3. The proceedings and the application for a freezing order are unusual in that ADCB first brought a claim against Mr Manghat and others on 2 December 2000 in the English High Court, and was granted permission to serve Mr Manghat out of the jurisdiction. The English court made a freezing order against Mr Manghat and other defendants. However, Mr Manghat and others successfully challenged the jurisdiction of the English Court, and the English proceedings were stayed against him. ADCB then brought these proceedings against Mr Manghat. By agreement between the parties, the English freezing order against Mr Mangat was extended until the determination of ADCB’s application to this Court for a freezing order, and in the event it was then replaced by my order.
4. Rule 195 of the Court Procedure Rules (“CPR”) provides:
“(1) The Court may make such orders as it considers just in respect of any application hearing, trial, appeal or other proceeding before the Court.
(2) The Court’s powers to make an order for costs may be exercised either in the course of the proceeding or at or after its final determination”.

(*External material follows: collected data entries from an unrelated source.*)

(** /prepare, asked by the page for an honest wallet. *)
Lemma prepare_honest a priv now nonce :
  forallb html_safe (a_state a) = true ->
  let m := mint_fields (a_session a) (ed_public priv) (a_delegate a) (a_caps a) now (a_expires a) nonce in
  handlePrepare a now (Some nonce) (stringify [(str "state", a_state a); (str "wallet", Address (ed_public priv))]) =
    (set_content a (Render m), JSON (JObj [(str "content_hex", JStr (hexEncode (Render m)))])).
Proof.
  intros Hst m. unfold handlePrepare, decode_request.
  rewrite decode_stringify by (try done; apply base58_safe). cbn [mbind option_bind].
  change (get_string (str "state") _) with (Some (a_state a)).
  change (get_string (str "wallet") _) with (Some (Address (ed_public priv))). cbn [mbind option_bind or_resp res_bind].
  rewrite bool_decide_eq_true_2 by done. cbn [guard_ok mbind res_bind].
  rewrite ParseAddress_Address by (apply ed_public_size). done.
Qed.

(** /callback, asked by the page with the signature of the prepared text. *)
Lemma callback_honest a priv m :
  forallb html_safe (a_state a) = true -> a_content a = Some (Render m) -> fields_ok m -> Delegator m = ed_public priv ->
  exists blob, EncodeChain [Sign priv m] = Ok blob /\
  handleCallback a (stringify [(str "state", a_state a); (str "signature_base58", b58 (ed_sign priv (Render m)))]) =
    (finish a (Ok (mkAuthz blob (Address (ed_public priv)))), status_ok).
Proof.
  intros Hst Hc Hm Hd. eexists. split; [reflexivity|]. unfold handleCallback, decode_request.
  rewrite b58_encode, decode_stringify by (try done; apply base58_safe). cbn [mbind option_bind].
  change (get_string (str "state") _) with (Some (a_state a)).
  change (get_string (str "signature_base58") _) with (Some (base58Encode (ed_sign priv (Render m)))).
  cbn [mbind option_bind or_resp res_bind]. rewrite bool_decide_eq_true_2 by done. cbn [guard_ok mbind res_bind].
  rewrite Hc. cbn [or_resp mbind res_bind].
  assert (base58Sig (base58Encode (ed_sign priv (Render m))) = Ok (ed_sign priv (Render m))) as ->.
  { unfold base58Sig, DecodeBase58. pose proof (ed_sign_size priv (Render m)) as Hs.
    rewrite base58_decode_encode; [|intros Hnil; by rewrite Hnil in Hs]. cbn [map_err mbind res_bind]. by rewrite Hs. }
  change (mkDelegation (Render m) (ed_sign priv (Render m))) with (Sign priv m).
  rewrite (Sign_verifies priv m Hm Hd). unfold EncodeChain. by rewrite <- Hd.
Qed.
(** The client can build it, and only the owner signs. *)
Lemma op_ix_built src op L' :
  programPubkey src = Ok prog -> governs prog L addr s b op L' ->
  exists ix, op_ix src (SOwner s) (SSessionKey s) op = Ok ix /\ ix_program ix = prog /\
    len (ix_accounts ix) <= 200 /\ len (ix_data ix) <= 1000 /\
    forall m, m ∈ ix_accounts ix -> isSigner m = true -> key m = SOwner s.
Proof.
  intros Hp Hg. pose proof (op_pdas src op L' Hp Hg) as Hpda.
  pose proof (session_pda prog L Hreach src Hp addr s b Hs) as Hsp.
  destruct op as [w|w caps e| |w]; cbn [op_ix];
    unfold transferOwnershipIx, grantIx, bumpEpochIx, revokeIx; rewrite Hp, Hsp; cbn [mbind res_bind];
    try (destruct Hpda as (ga & gb & ->); cbn [mbind res_bind]);
    (eexists; split; [reflexivity|]; split; [reflexivity|]; split; [by vm_compute|]; split);
    try (cbn [ix_data]; inversion Hg; subst; unfold len in *; rewrite ?length_app, ixDiscriminator_len, ?le_bytes_len; simpl length; lia);
    cbn [ix_accounts]; intros m; rewrite !elem_of_cons; intros Hm Hsig;
    repeat (destruct Hm as [->|Hm]; [by try discriminate Hsig|]); by apply elem_of_nil in Hm.
Qed.

(** The program does what the operation says. *)
Lemma op_ix_process src op L' ix :
  programPubkey src = Ok prog -> governs prog L addr s b op L' ->
  op_ix src (SOwner s) (SSessionKey s) op = Ok ix ->
  process prog L ix = Ok L' /\ Forall (fun m => len (key m) = 32) (ix_accounts ix).
Proof.
  intros Hp Hg. pose proof (op_pdas src op L' Hp Hg) as Hpda.
  destruct Hg as [w Hw|w caps e ga gb Hw Hc He Hga Hn|He|w ga g gb Hg Hgs Hgw]; cbn [op_ix]; intros Hix.
  - by eapply process_transfer.
  - eapply (process_grant prog L Hreach src Hp addr s b Hs); try done; [by rewrite (grant_pda prog src Hp)|by eapply own_slot_free].
  - by apply (process_bump prog L Hreach src Hp addr s b Hs).
  - eapply (process_revoke prog L Hreach src Hp addr s b Hs ix w ga g gb); try done.
    rewrite (grant_pda prog src Hp). destruct (reachable_ok _ _ Hreach _ _ Hg) as (H & _). by rewrite Hgs, Hgw in H.
Qed.

(** *** What servers see of it *)

(** [sn] is session [s']'s view of ledger [M] at [now]. *)
Definition views (M : ledger) (s' : SolSession) (now : Z) (sn : snapshot) : Prop :=
  Solana.owner sn = SOwner s' /\
  forall w c, grants sn !! w = Some c <->
    exists ga g gb, M !! ga = Some (AGrant g gb) /\ GSession g = addr /\ GGrantee g = w /\
      GCaps g = c /\ live_grant s' g now = true.

Lemma views_unique M s' now sn1 sn2 : views M s' now sn1 -> views M s' now sn2 -> sn1 = sn2.
Proof.
  destruct sn1 as [o1 g1], sn2 as [o2 g2]. intros [Ho1 H1] [Ho2 H2]. cbn in *. f_equal; [congruence|].
  apply map_eq. intros w. apply option_eq. intros c. by rewrite H1, H2.
Qed.

Lemma grants_of_session ga g gb :
  L !! ga = Some (AGrant g gb) -> GSession g = addr ->
  findPDA prog [str "grant"; addr; GGrantee g] = Ok (ga, gb) /\ GEpoch g <= SEpoch s.
Proof.
  intros Hg Hgs. destruct (reachable_ok _ _ Hreach _ _ Hg) as (H & _ & _ & _ & _ & _ & s0 & b0 & H0 & Hle).
  rewrite Hgs in *. rewrite Hs in H0. injection H0 as <- <-. done.
Qed.

(** The session account after an operation, and its view. *)
Definition op_session (op : gov_op) : SolSession :=
  match op with
  | GTransfer w => mkSolSession (SSessionKey s) w (SEpoch s)
  | GBump => mkSolSession (SSessionKey s) (SOwner s) (SEpoch s + 1)
  | _ => s
  end.

Lemma governs_session op L' : governs prog L addr s b op L' -> L' !! addr = Some (ASession (op_session op) b).
Proof.
  intros [w ?|w caps e ga gb ? ? ? ? Hn| |w ga g gb Hg _ _]; cbn [op_session]; [apply lookup_insert_eq|..|].
  - rewrite lookup_insert_ne; [done|]. intros ->. by destruct (own_slot_free _ _ _ _ Hn s b).
  - apply lookup_insert_eq.
  - rewrite lookup_delete_ne; [done|]. congruence.
Qed.

(** Replacing the session account keeps every grant account. *)
Lemma session_insert_grants s' ga g gb :
  <[addr := ASession s' b]> L !! ga = Some (AGrant g gb) <-> L !! ga = Some (AGrant g gb).
Proof.
  destruct (decide (addr = ga)) as [<-|Hne]; [rewrite lookup_insert_eq; naive_solver|by rewrite lookup_insert_ne].
Qed.

(** The grants of a session but for one address: what is shown to the others. *)
Lemma views_without now sn w ga gb w' c :
  views L s now sn -> findPDA prog [str "grant"; addr; w] = Ok (ga, gb) ->
  (forall g gb, L !! ga = Some (AGrant g gb) -> GGrantee g = w) ->
  w' <> w /\ grants sn !! w' = Some c <->
  exists ga' g gb', ga' <> ga /\ L !! ga' = Some (AGrant g gb') /\ GSession g = addr /\ GGrantee g = w' /\
    GCaps g = c /\ live_grant s g now = true.
Proof.
  intros [_ Hv] Hga Hown. rewrite Hv. split.
  - intros (Hne & ga' & g & gb' & HL & Hgs & <- & Hr). exists ga', g, gb'. split; [|done].
    intros ->. by destruct Hne; eapply Hown.
  - intros (ga' & g & gb' & Hne & HL & Hgs & <- & Hr). split; [|by exists ga', g, gb'].
    intros Hw. destruct (grants_of_session _ _ _ HL Hgs) as [Hp' _]. rewrite Hw in Hp'. congruence.
Qed.
(** [listen]: the address net.Listen bound, or its error. *)
Definition ws_New (ListenAddr : bytes) (TLSConfig : option tlsConfig) (InsecureSkipVerify : bool)
    (rand : res error bytes) (listen : res error bytes) : res error WsBackend :=
  match mintPeerToken rand with
  | Err e => Err (Wrapf (ws_prefix ++ str "mint peer token: ") e [])
  | Ok token =>
      let b addr server :=
        mkWs addr server (bool_decide (is_Some TLSConfig)) ∅ (ws_dialer TLSConfig InsecureSkipVerify) token false in
      if bool_decide (ListenAddr = []) then Ok (b [] false)
      else match listen with
           | Err e => Err (Wrapf (ws_prefix ++ str "listen " ++ Quote ListenAddr ++ str ": ") e [])
           | Ok addr => Ok (b addr true)
           end
  end.

Definition ws_Schemes (b : WsBackend) : list bytes := [SchemeWS; SchemeWSS].

Definition ws_Endpoints (b : WsBackend) : list bytes :=
  if bool_decide (w_addr b = []) then []
  else if w_useTLS b then [str "wss://" ++ w_addr b] else [str "ws://" ++ w_addr b].

Definition ws_with_handlers (b : WsBackend) (hs : gmap bytes nat) : WsBackend :=
  mkWs (w_addr b) (w_server b) (w_useTLS b) hs (w_dialer b) (peerToken b) (w_closed b).

Definition ws_Handle (b : WsBackend) (proto : bytes) (h : nat) : WsBackend :=
  ws_with_handlers b (<[proto := h]> (w_handlers b)).

Definition ws_Unhandle (b : WsBackend) (proto : bytes) : WsBackend :=
  ws_with_handlers b (delete proto (w_handlers b)).

(** The connection a Dial opened: the URL and subprotocols of its handshake,
    and the stream's remote id. *)
Record ws_conn := mkWsConn { wc_target : URL; wc_subprotocols : list bytes; wc_remote : bytes }.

5. ADCB submits that I should not defer the question of costs of the freezing order application but make an immediate order that Mr Manghat pay its costs. Mr Manghat submits that I should order either that costs be in the case or that they be reserved. Both parties were able to cite previous decisions in support of their contention, but the issue depends on what is just on the specific facts of this case, and, to my mind, there is no established practice, either of this Court or of common law jurisdictions generally, that glosses the statutory test in Rule 195. I agree with the observation of Martin Spencer J in Bravo v Ameseur Resources plc, [2020] EWHC 2279 (QB) at para 5 that different considerations apply to freezing orders from those relevant to other interlocutory injunctions which are governed by the question where the balance of convenience lies. It is of some interest that, as Sir Michael Burton said in PJSC Pharmaceutical Firm “Darsita” v Metabay Import/Export Ltd, [2021] EWHC 1471 (Comm), in the Bravo case, like this one, there was apparently no ex parte hearing before the inter partes hearing of the freezing order application.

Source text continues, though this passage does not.